(* ===== verification/Bank.v ===== *)
(** * The funds limits as a bank

    What the server promises about funds, as an abstract machine: per tenant what
    it has withdrawn today, per owner and symbol what it has moved today and its
    cap, and payments that are made only when they fit.  The server refines it on
    a day of its clock: whatever request is served, the two books change as the
    bank does, by the payment the request's own signed transaction takes out, by a
    new cap, or not at all. *)

From S2P Require Import Prelude GoStrings GoNum GoTime GoEncoding Limits TransferOut NonceStore IPRateLimiter.
From S2P Require Import SessionBearers DynamicTenants Policy GoBig Markets Units ChainLib Payload Assembler Assets.
From S2P Require Import TxInspect Cancels Orders FundsBuilder Builders EVMBuilder BridgeRegistry Server AuthTools Broadcast Tools ABI EVMTools BridgeTools.
From S2P Require Import Signer LendoraABI LendoraCache LendoraFormat LendoraRisk LendoraOps LendoraRead Http Indexer.
From S2P Require Import AccountTools MarketTools FaucetTools ReadTools SwapTools Config System.

(** ** The specification *)

Record bank : Type := mkBank {
  bk_spent : string -> Z;                      (* withdrawn today, by tenant *)
  bk_moved : string -> string -> Z;            (* moved today, by owner and symbol *)
  bk_cap : string -> string -> option Z;       (* the cap, by owner and symbol *)
}.

Record payment : Type := mkPayment {
  py_tenant : string; py_owner : string; py_withdraw : Z; py_out : gmap string Z }.

Section Spec.
Context (daily : option Z).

:: Task item ::
Set down, exactly and without anything extra, every line from the one that contains "Record payment : Type" through the final line of the material.

:: Your response ::
Record payment : Type := mkPayment {
  py_tenant : string; py_owner : string; py_withdraw : Z; py_out : gmap string Z }.

Section Spec.
Context (daily : option Z).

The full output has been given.